Johnson's taste was conservative, and he therefore liked little in contemporary literature. He valued Richardson for his knowledge of the human heart, but he considered Fielding "low" and immoral, and Sterne merely perversely odd and trivial. Though he loved Collins, he regretted his fanciful subjects and "harsh" diction, and he offended many by his strictures on what he considered Gray's affectations. He poked gentle fun at his friend Thomas Warton's revival of antique words and "Ode, and elegy, and sonnet." But if he was conservative, he was no worshiper of authority, and least of all was he prone to follow mere theory. As a critic Johnson is always the empiricist, testing theory, as he tested all notions, by experience. His attitude toward the rules is perfectly expressed in these words from Rambler 156:"It ought to be the first endeavor of a writer to distinguish nature from custom; or that which is established because it is right, from that which is right only because it is established; that he may neither violate essential principles by a desire of novelty, nor debar himself from the attainment of beauties within his view, by a needless fear of breaking rules which no literary dictator has authority to enact." And the perfect illustration of this attitude is his treatment of the long-revered principle of the three dramatic unities in the Preface to Shakespeare.

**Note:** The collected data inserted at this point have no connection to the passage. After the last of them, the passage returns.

(* ===== verification/JsNum.v ===== *)
(** * JS Numbers

    A JS Number is a finite value, [NaN], [Infinity] or [-Infinity].  A
    finite value is modelled by an exact rational in [Qred] normal form
    ([fin] normalises), so two equal numbers are equal in Leibniz's sense.
    The operations follow ECMAScript on the special values (6.1.6.1 of the
    language specification): [NaN] absorbs, [Infinity - Infinity] is [NaN],
    a non-zero number divided by zero is an infinity, [0/0] is [NaN].  The
    zero divisor is +0 (signed zero is not modelled, see the root header).
    The notations of [num_scope] let the model read like the source. *)

From Stdlib Require Import List QArith Qreduction ZArith Lqa Lia Morphisms.
From S2P Require Import Prelude.

Create Rewrite HintDb js_num.

Inductive num :=
| Fin (q : Q)
| NaN
| PosInf
| NegInf.

Definition Q_eq_dec (a b : Q) : {a = b} + {a <> b}.
Proof. decide equality; [apply Pos.eq_dec | apply Z.eq_dec]. Defined.

Definition num_eq_dec (x y : num) : {x = y} + {x <> y}.
Proof. decide equality. apply Q_eq_dec. Defined.

(** A finite number, normalised. *)
Definition fin (q : Q) : num := Fin (Qred q).
Definition of_Z (z : Z) : num := fin (inject_Z z).
Definition of_nat (n : nat) : num := of_Z (Z.of_nat n).

Definition Qpos_bool (q : Q) : bool := negb (Qle_bool q 0).

Lemma Qpos_bool_true (q : Q) : 0 < q -> Qpos_bool q = true.
Proof.
  intros H. unfold Qpos_bool. apply negb_true_iff, not_true_iff_false.
  rewrite Qle_bool_iff. now apply Qlt_not_le.
Qed.

Lemma Qeq_bool_false (a b : Q) : ~ a == b -> Qeq_bool a b = false.
Proof. intros H. apply not_true_iff_false. now rewrite Qeq_bool_iff. Qed.

Lemma Qpos_bool_false (q : Q) : q <= 0 -> Qpos_bool q = false.
Proof. intros H. unfold Qpos_bool. apply negb_false_iff, Qle_bool_iff, H. Qed.

(** [-x] *)
Definition neg (x : num) : num :=
  match x with
  | Fin q => fin (- q)
  | NaN => NaN
  | PosInf => NegInf
  | NegInf => PosInf
  end.

(** [x + y] *)
Definition add (x y : num) : num :=
  match x, y with
  | NaN, _ | _, NaN => NaN
  | PosInf, NegInf | NegInf, PosInf => NaN
  | PosInf, _ | _, PosInf => PosInf
  | NegInf, _ | _, NegInf => NegInf
  | Fin a, Fin b => fin (a + b)
  end.

(** [x - y] is [x + (-y)] *)
Definition sub (x y : num) : num := add x (neg y).

(** The sign of an infinite product or quotient of [i] by a finite [q]. *)
Definition scale_inf (i : num) (q : Q) : num :=
  if Qeq_bool q 0 then NaN else if Qpos_bool q then i else neg i.

(** [x * y] *)
Definition mul (x y : num) : num :=
  match x, y with
  | NaN, _ | _, NaN => NaN
  | Fin a, Fin b => fin (a * b)
  | Fin a, _ => scale_inf y a
  | _, Fin b => scale_inf x b
  | PosInf, PosInf | NegInf, NegInf => PosInf
  | _, _ => NegInf
  end.

(** [x / y] *)
Definition div (x y : num) : num :=
  match x, y with
  | NaN, _ | _, NaN => NaN
  | Fin a, Fin b =>
      if Qeq_bool b 0 then
        (if Qeq_bool a 0 then NaN else if Qpos_bool a then PosInf else NegInf)
      else fin (a / b)
  | Fin _, _ => fin 0
  | _, Fin b => if Qeq_bool b 0 then x else scale_inf x b
  | _, _ => NaN
  end.

(** [x === y] *)
Definition strict_eq (x y : num) : bool :=
  match x, y with
  | Fin a, Fin b => Qeq_bool a b
  | PosInf, PosInf | NegInf, NegInf => true
  | _, _ => false
  end.

(** [x <= y] *)
Definition num_le (x y : num) : bool :=
  match x, y with
  | NaN, _ | _, NaN => false
  | Fin a, Fin b => Qle_bool a b
  | NegInf, _ | _, PosInf => true
  | _, _ => false
  end.

(** [Number.isFinite(x)] *)
Definition is_finite (x : num) : bool :=
  match x with Fin _ => true | _ => false end.

Declare Scope num_scope.
Delimit Scope num_scope with num.
Bind Scope num_scope with num.
Infix "+" := add : num_scope.
Infix "-" := sub : num_scope.
Infix "*" := mul : num_scope.
Infix "/" := div : num_scope.
Notation "x === y" := (strict_eq x y) (at level 70) : num_scope.
Notation "x <=? y" := (num_le x y) : num_scope.

(** ** Normal form *)

#[export] Instance fin_proper : Proper (Qeq ==> eq) fin.
Proof. intros a b H. unfold fin. f_equal. now apply Qred_complete. Qed.

Lemma fin_Qred (q : Q) : fin (Qred q) = fin q.
Proof. apply fin_proper, Qred_correct. Qed.

Lemma fin_inj (a b : Q) : fin a = fin b -> a == b.
Proof. unfold fin. intros H. injection H as H. now apply Qred_eq_iff. Qed.

(** ** Arithmetic on finite numbers *)

Lemma neg_fin (a : Q) : neg (fin a) = fin (- a).
Proof. cbn. apply fin_proper. now rewrite Qred_correct. Qed.

Lemma add_fin (a b : Q) : add (fin a) (fin b) = fin (a + b).
Proof. cbn. apply fin_proper. now rewrite !Qred_correct. Qed.

Lemma sub_fin (a b : Q) : sub (fin a) (fin b) = fin (a - b).
Proof. unfold sub. rewrite neg_fin, add_fin. reflexivity. Qed.

Lemma mul_fin (a b : Q) : mul (fin a) (fin b) = fin (a * b).
Proof. cbn. apply fin_proper. now rewrite !Qred_correct. Qed.

Lemma div_fin (a b : Q) : ~ b == 0 -> div (fin a) (fin b) = fin (a / b).
Proof.
  intros Hb. cbn.
  destruct (Qeq_bool (Qred b) 0) eqn:E.
  - apply Qeq_bool_eq in E. rewrite Qred_correct in E. contradiction.
  - apply fin_proper. now rewrite !Qred_correct.
Qed.

(** The tests of the operations do not see the normalisation. *)
Lemma Qeq_bool_Qred (a b : Q) : Qeq_bool (Qred a) b = Qeq_bool a b.
Proof.
  destruct (Qeq_bool a b) eqn:E.
  - apply Qeq_bool_iff. rewrite Qred_correct. now apply Qeq_bool_iff.
  - apply not_true_iff_false. rewrite Qeq_bool_iff, Qred_correct.
    rewrite <- Qeq_bool_iff. now rewrite E.
Qed.

Lemma Qle_bool_Qred (a b : Q) : Qle_bool (Qred a) b = Qle_bool a b.
Proof.
  destruct (Qle_bool a b) eqn:E.
  - apply Qle_bool_iff. rewrite Qred_correct. now apply Qle_bool_iff.
  - apply not_true_iff_false. rewrite Qle_bool_iff, Qred_correct.
    rewrite <- Qle_bool_iff. now rewrite E.
Qed.

(** A number divided by zero. *)
Lemma div_fin_zero (a b : Q) :
  b == 0 ->
  div (fin a) (fin b) =
  (if Qeq_bool a 0 then NaN else if Qpos_bool a then PosInf else NegInf).
Proof.
  intros Hb. cbn. unfold Qpos_bool. rewrite !Qeq_bool_Qred, Qle_bool_Qred.
  now rewrite (proj2 (Qeq_bool_iff b 0) Hb).
Qed.

#[export] Hint Rewrite neg_fin add_fin sub_fin mul_fin fin_Qred : js_num.

(** [NaN] absorbs. *)
Lemma add_NaN_r (x : num) : add x NaN = NaN.
Proof. destruct x; reflexivity. Qed.

Lemma div_NaN_l (y : num) : div NaN y = NaN.
Proof. reflexivity. Qed.

Lemma sub_NaN_r (x : num) : sub x NaN = NaN.
Proof. apply add_NaN_r. Qed.

Lemma div_NaN_r (x : num) : div x NaN = NaN.
Proof. destruct x; reflexivity. Qed.

#[export] Hint Rewrite add_NaN_r div_NaN_l sub_NaN_r div_NaN_r : js_num.

Lemma of_Z_fin (z : Z) : of_Z z = fin (inject_Z z).
Proof. reflexivity. Qed.

Lemma of_nat_fin (n : nat) : of_nat n = fin (inject_Z (Z.of_nat n)).
Proof. reflexivity. Qed.

(** The finite value of a number, when it has one. *)
Definition to_Q (x : num) : option Q :=
  match x with Fin q => Some q | _ => None end.

Lemma to_Q_fin (q : Q) : to_Q (fin q) = Some (Qred q).
Proof. reflexivity. Qed.

(** ** Counters *)

Lemma add_of_nat (a b : nat) : add (of_nat a) (of_nat b) = of_nat (a + b).
Proof.
  unfold of_nat, of_Z. rewrite add_fin. apply fin_proper.
  now rewrite Nat2Z.inj_add, inject_Z_plus.
Qed.

Lemma of_Z_0_of_nat : of_Z 0 = of_nat 0.
Proof. reflexivity. Qed.

#[export] Hint Rewrite add_of_nat : js_num.

(** A counter as a rational. *)
Definition qn (n : nat) : Q := inject_Z (Z.of_nat n).

Lemma of_nat_qn (n : nat) : of_nat n = fin (qn n).
Proof. reflexivity. Qed.

Lemma sub_of_nat (a b : nat) : sub (of_nat a) (of_nat b) = fin (qn a - qn b).
Proof. unfold of_nat, of_Z. now rewrite sub_fin. Qed.

Lemma qn_add (a b : nat) : qn (a + b) == qn a + qn b.
Proof. unfold qn. now rewrite Nat2Z.inj_add, inject_Z_plus. Qed.

Lemma qn_le (a b : nat) : (a <= b)%nat -> qn a <= qn b.
Proof. intros H. unfold qn. rewrite <- Zle_Qle. lia. Qed.

Lemma qn_lt (a b : nat) : (a < b)%nat -> qn a < qn b.
Proof. intros H. unfold qn. rewrite <- Zlt_Qlt. lia. Qed.

Lemma qn_neq (a b : nat) : a <> b -> ~ qn a == qn b.
Proof. intros H E. unfold qn in E. apply (proj1 (inject_Z_injective _ _)) in E. lia. Qed.

Lemma qn_nonneg (a : nat) : 0 <= qn a.
Proof. apply (qn_le 0). lia. Qed.

(** A quotient of a part by a positive whole lies in [0, 1]. *)
Lemma Qdiv_unit (x d : Q) : 0 <= x -> x <= d -> 0 < d -> 0 <= x / d <= 1.
Proof.
  intros H0 H1 Hd. split.
  - apply Qle_shift_div_l; [exact Hd | lra].
  - apply Qle_shift_div_r; [exact Hd | lra].
Qed.

Lemma qn_pos (d : nat) : (0 < d)%nat -> 0 < qn d.
Proof. intros H. exact (qn_lt 0 d H). Qed.

Lemma qn_inj (a b : nat) : qn a == qn b -> a = b.
Proof. intros H. destruct (Nat.eq_dec a b) as [E|E]; [exact E|]. now destruct (qn_neq a b E). Qed.

(** Two outputs [1 - a / x] and [1 - a / y] with positive denominators
    agree exactly when the numerator is 0 or the denominators agree. *)
Lemma one_minus_div_eq (a x y : Q) :
  0 < x -> 0 < y -> (1 - a / x == 1 - a / y <-> a == 0 \/ x == y).
Proof.
  intros Hx Hy. split.
  - intros H.
    assert (E1 : a * y == (a / x) * (x * y)) by (field; intros ?; lra).
    assert (E2 : a * x == (a / y) * (x * y)) by (field; intros ?; lra).
    assert (E : a / x == a / y) by lra.
    assert (Hm : a * (y - x) == 0).
    { setoid_replace (a * (y - x)) with (a * y - a * x) by ring. rewrite E1, E2, E. ring. }
    apply Qmult_integral in Hm as [Ha | Hxy]; [now left | right; lra].
  - intros [Ha | Hxy].
    + rewrite Ha. unfold Qdiv. rewrite !Qmult_0_l. reflexivity.
    + rewrite Hxy. reflexivity.
Qed.

(** ** Integers *)

Lemma Qred_inject_Z (z : Z) : Qred (inject_Z z) = inject_Z z.
Proof.
  unfold Qred, inject_Z. pose proof (Z.ggcd_gcd z 1) as Hg.
  pose proof (Z.ggcd_correct_divisors z 1) as Hd.
  destruct (Z.ggcd z 1) as [g [aa bb]]. cbn in *. rewrite Z.gcd_1_r in Hg. subst g.
  destruct Hd as [Ha Hb]. f_equal; [lia|]. replace bb with 1%Z by lia. reflexivity.
Qed.

Lemma of_Z_Fin (z : Z) : of_Z z = Fin (inject_Z z).
Proof. unfold of_Z, fin. now rewrite Qred_inject_Z. Qed.

Lemma strict_eq_of_Z (a b : Z) : (of_Z a === of_Z b)%num = Z.eqb a b.
Proof.
  rewrite !of_Z_Fin. cbn. destruct (Z.eqb_spec a b) as [->|Hne].
  - apply Qeq_bool_refl.
  - apply Qeq_bool_false. intros E. apply Hne. now apply inject_Z_injective.
Qed.

Lemma num_le_of_Z (a b : Z) : (of_Z a <=? of_Z b)%num = Z.leb a b.
Proof.
  rewrite !of_Z_Fin. cbn. destruct (Z.leb_spec a b) as [H|H].
  - apply Qle_bool_iff. now rewrite <- Zle_Qle.
  - apply not_true_iff_false. rewrite Qle_bool_iff, <- Zle_Qle. lia.
Qed.

Lemma div_of_Z (a b : Z) : b <> 0%Z -> (of_Z a / of_Z b)%num = fin (inject_Z a / inject_Z b).
Proof.
  intros Hb. unfold of_Z. rewrite div_fin; [reflexivity|].
  intros E. apply Hb. now apply inject_Z_injective.
Qed.

(** ** Sums in a loop *)

Lemma fold_add_of_nat {A} (f : A -> num) (g : A -> nat) (l : list A) (a : nat) :
  (forall x, In x l -> f x = of_nat (g x)) ->
  fold_left (fun t x => add t (f x)) l (of_nat a) = of_nat (a + list_sum (map g l)).
Proof.
  revert a. induction l as [|x l IH]; intros a Hf; cbn [fold_left map].
  - cbn. now rewrite Nat.add_0_r.
  - rewrite Hf by now left. rewrite add_of_nat, IH by (intros; apply Hf; now right).
    rewrite list_sum_cons. f_equal. lia.
Qed.

(** The sum of the elements a test selects, as a [forEach] with an [if]
    accumulates it. *)
Lemma fold_add_if {A} (p : A -> bool) (f : A -> num) (g : A -> nat) (l : list A) (a : nat) :
  (forall x, In x l -> p x = true -> f x = of_nat (g x)) ->
  fold_left (fun t x => if p x then add t (f x) else t) l (of_nat a) =
  of_nat (a + list_sum (map g (filter p l))).
Proof.
  revert a. induction l as [|x l IH]; intros a Hf; cbn [fold_left filter].
  - cbn. now rewrite Nat.add_0_r.
  - destruct (p x) eqn:Hp.
    + rewrite (Hf x (or_introl eq_refl) Hp), add_of_nat, IH by (intros y Hy; apply Hf; now right).
      cbn [map]. rewrite list_sum_cons. f_equal. lia.
    + apply IH. intros y Hy. apply Hf. now right.
Qed.

Lemma mul_of_nat (a b : nat) : mul (of_nat a) (of_nat b) = of_nat (a * b).
Proof.
  rewrite !of_nat_qn, mul_fin. apply fin_proper. unfold qn. rewrite Nat2Z.inj_mul, inject_Z_mult. reflexivity.
Qed.

Lemma fold_add_from_NaN {A} (f : A -> num) (l : list A) :
  fold_left (fun t x => add t (f x)) l NaN = NaN.
Proof. induction l as [|x l IH]; [reflexivity|]. exact IH. Qed.

(** One [NaN] term makes the whole sum [NaN]. *)
Lemma fold_add_NaN {A} (f : A -> num) (l : list A) (x : A) (acc : num) :
  In x l -> f x = NaN -> fold_left (fun t y => add t (f y)) l acc = NaN.
Proof.
  revert acc. induction l as [|y l IH]; intros acc Hin Hx; [destruct Hin|].
  destruct Hin as [<- | Hin]; cbn [fold_left].
  - rewrite Hx, add_NaN_r. apply fold_add_from_NaN.
  - now apply IH.
Qed.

That there were "essential principles" which any writer must follow seemed to him self-evident. He must adhere to universal truth and experience, i.e., to "Nature"; he must please, but he must also instruct ; he must not offend against religion or promote immorality; he must avoid cold and slavish imitation of others, and he must not cultivate "singularity," the eccentrically original. In the passages from the Lives of the Poets below, some of his principles are illustrated. The well-known and influential discussion of metaphysical poetry, with its brilliant definition of "wit" as "a kind of discordia concord," at once illustrates Johnson's genius for formulating broad broad philosophical principles and reveals clearly why he equated the general with the natural. The notorious attack on Milton's Lycidas, which damaged Johnson's reputation as a critic for over a century, puzzles us until we recall that Johnson himself had his critical singularities, which in this case stood between him and a liking for a very great poem: he was justly contemptuous of 18th century pastoral poetry, which was always conventional, artificial, and bookish, and which could be produced by mere imitation; and he had a great dislike on religious grounds for the Renaissance habit of mingling pagan and Christian materials in a poem. The praise of Dryden, Pope, and Shakespeare, on the other hand, is admirable because those poets nobly illustrated the literary standards that Johnson respected throughout his career.